General characteristics
- Class & type: Magnifique class ship of the line
- Displacement: 2700 tonneaux
- Tons burthen: 1455 port tonneaux
- Length: 53.6 m (176 ft)
- Beam: 14 m (46 ft)
- Draught: 6.6 m (22 ft)
- Propulsion: Sail
- Complement: 678 men
- Armament: 74 guns

= French ship Magnifique (1749) =

Ship of the line of the French Navy

Magnifique was the lead ship of the 3-ship Magnifique class 74-gun ship of the line of the French Navy.

== Career ==
In 1760, Magnifique was under Duchaffault, and patrolled off Martinique, along with Hébé, under La Touche Beauregard.

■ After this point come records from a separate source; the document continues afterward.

(** * Gnosis mind map: topology analysis, simulation merge, picking, animation

    A shallow embedding of the graph-visualisation engine of the web
    client (the [MindMap] component) and the properties of its
    specification.

    Conventions of the embedding.
    - JavaScript strings are [string]; the [Map<string, number>] objects
      [depthMap] and [islandMap] are [gmap string nat] (only [get], [has]
      and [set] are used by the source, so insertion order is immaterial);
      [Set<string>] is [gset string].
    - JavaScript numbers that carry coordinates, times and animation levels
      are rationals [Q]: IEEE rounding is idealised as exact arithmetic,
      except in picking (the pointer taken relative to the canvas, its
      conversion with the transform and the distance test), whose outcome
      turns on the rounding and which is computed in double arithmetic.
      Depths and island indices are [nat].
    - SimNode objects are mutable and shared between [simNodesRef], the
      links and the simulation; they live in a store ([list SimNode]
      addressed by position) and the arrays hold references into it.
    - [Date.now()] and [Math.random()] are inputs of an update.
    - The force simulation and the zoom behaviour are the d3 libraries:
      of them the model keeps that a tick writes positions and velocities
      and that a zoom event delivers a transform within the scale extent.
    - The reducers of the [useGraphState] hook, which feeds the component
      its nodes and edges, are functions on the hook's state; the two refs
      behind [getContext] are threaded through its calls. *)

From Stdlib Require Import QArith Qabs Qround Qpower Lqa.
From stdpp Require Import gmap strings list fin_maps sorting pretty.

#[local] Set Warnings "-clear-no-such-hyp".

(** ** External graph data *)

Inductive NodeType := root | generated.

Global Instance NodeType_eq_dec : EqDecision NodeType.
Proof. solve_decision. Defined.

Module GraphNode.
Record t := mk
  { id : string; label : string; type : NodeType; reason : option string }.
End GraphNode.

Module GraphEdge.
Record t := mk
  { source : string; target : string; label : option string }.
End GraphEdge.

(** ** Topology analysis: [calculateDepthsAndIslands] *)

Module Topology.

(** The two maps the function returns. *)
Record Maps := mkMaps
  { depthMap : gmap string nat; islandMap : gmap string nat }.

(** The state of one traversal: the work queue of [{id, depth}] entries
    and the two maps being filled in. *)
Record Bfs := mkBfs
  { queue : list (string * nat); maps : Maps }.

(** [edges.filter((e) => e.source === current.id).map((e) => e.target)] *)
Definition children (edges : list GraphEdge.t) (current : string) : list string :=
  GraphEdge.target <$> filter (λ e, GraphEdge.source e = current) edges.

(** Body of [for (const childId of children)]: an id without a depth is
    given [current.depth + 1], the island of the running root, and is
    pushed on the queue. *)
Definition visitChild (islandIndex depth : nat) (s : Bfs) (childId : string) : Bfs :=
  match depthMap (maps s) !! childId with
  | Some _ => s
  | None =>
      mkBfs (queue s ++ [(childId, S depth)])
            (mkMaps (<[childId := S depth]> (depthMap (maps s)))
                    (<[childId := islandIndex]> (islandMap (maps s))))
  end.

(** One iteration of the [while] loop, after [queue.shift()]. *)
Definition visitCurrent (edges : list GraphEdge.t) (islandIndex : nat)
    (current : string * nat) (rest : list (string * nat)) (m : Maps) : Bfs :=
  foldl (visitChild islandIndex current.2) (mkBfs rest m) (children edges current.1).

(** [while (queue.length > 0) { ... }]; [None] when the fuel is used up
    before the queue is empty. *)
Fixpoint bfsLoop (fuel : nat) (edges : list GraphEdge.t) (islandIndex : nat)
    (s : Bfs) : option Maps :=
  match queue s with
  | [] => Some (maps s)
  | current :: rest =>
      match fuel with
      | O => None
      | S fuel' =>
          bfsLoop fuel' edges islandIndex
                  (visitCurrent edges islandIndex current rest (maps s))
      end
  end.

(** The seed of one root: queue [[{id, depth: 0}]] and the two
    unconditional [set] calls. *)
Definition seed (islandIndex : nat) (rootNode : GraphNode.t) (m : Maps) : Bfs :=
  mkBfs [(GraphNode.id rootNode, 0)]
        (mkMaps (<[GraphNode.id rootNode := 0]> (depthMap m))
                (<[GraphNode.id rootNode := islandIndex]> (islandMap m))).

(** Every traversal dequeues at most one entry per edge target, plus the
    seed. *)
Definition fuelFor (edges : list GraphEdge.t) : nat := S (length edges).

(** Callback of [rootNodes.forEach((rootNode, islandIndex) => ...)]. *)
Definition processRoot (edges : list GraphEdge.t) (islandIndex : nat)
    (rootNode : GraphNode.t) (m : Maps) : option Maps :=
  bfsLoop (fuelFor edges) edges islandIndex (seed islandIndex rootNode m).

(** [forEach] over the roots from index [islandIndex] on. *)
Fixpoint forEachRoot (edges : list GraphEdge.t) (islandIndex : nat)
    (rootNodes : list GraphNode.t) (m : Maps) : option Maps :=
  match rootNodes with
  | [] => Some m
  | rootNode :: rest =>
      match processRoot edges islandIndex rootNode m with
      | Some m' => forEachRoot edges (S islandIndex) rest m'
      | None => None
      end
  end.

Definition emptyMaps : Maps := mkMaps ∅ ∅.

(** [nodes.filter((n) => n.type === "root")] *)
Definition rootNodesOf (nodes : list GraphNode.t) : list GraphNode.t :=
  filter (λ n, GraphNode.type n = root) nodes.

(** The body of the function, with the fuel of the loops made explicit. *)
Definition calculateDepthsAndIslands_fuel
    (nodes : list GraphNode.t) (edges : list GraphEdge.t) : option Maps :=
  let rootNodes := rootNodesOf nodes in
  if decide (length rootNodes = 0) then Some emptyMaps
  else forEachRoot edges 0 rootNodes emptyMaps.

(** The function itself; [calculateDepthsAndIslands_returns] below shows
    that the fuel is never exhausted, so the default is never taken. *)
Definition calculateDepthsAndIslands
    (nodes : list GraphNode.t) (edges : list GraphEdge.t) : Maps :=
  default emptyMaps (calculateDepthsAndIslands_fuel nodes edges).

End Topology.

(** ** Island membership in the graph state hook: [getIslandNodes] *)

Module GraphState.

Captain Brach captained Magnifique at the Battle of Ushant on 27 July 1778, at the Battle of Grenada on 6 July 1779, and at the Battle of Martinique on 17 April 1780.

== Fate ==
On 15 August 1782, Magnifique was wrecked along the rocky shore of Lovells Island, in Boston Harbor, MA, USA. She was rumoured to have been carrying "long-lost treasure." According to a US National Park Service Guide, the submerged vessel is still visible from N 42° 19.902’ W 070° 55.818’ during periods of calm.

On 3 September 1782 the Continental Congress decided to present the ship of the line to King Louis XVI of France to replace Magnifique. The gift was to symbolize the new nation's "appreciation for France's service to and sacrifices in behalf of the cause of the American patriots".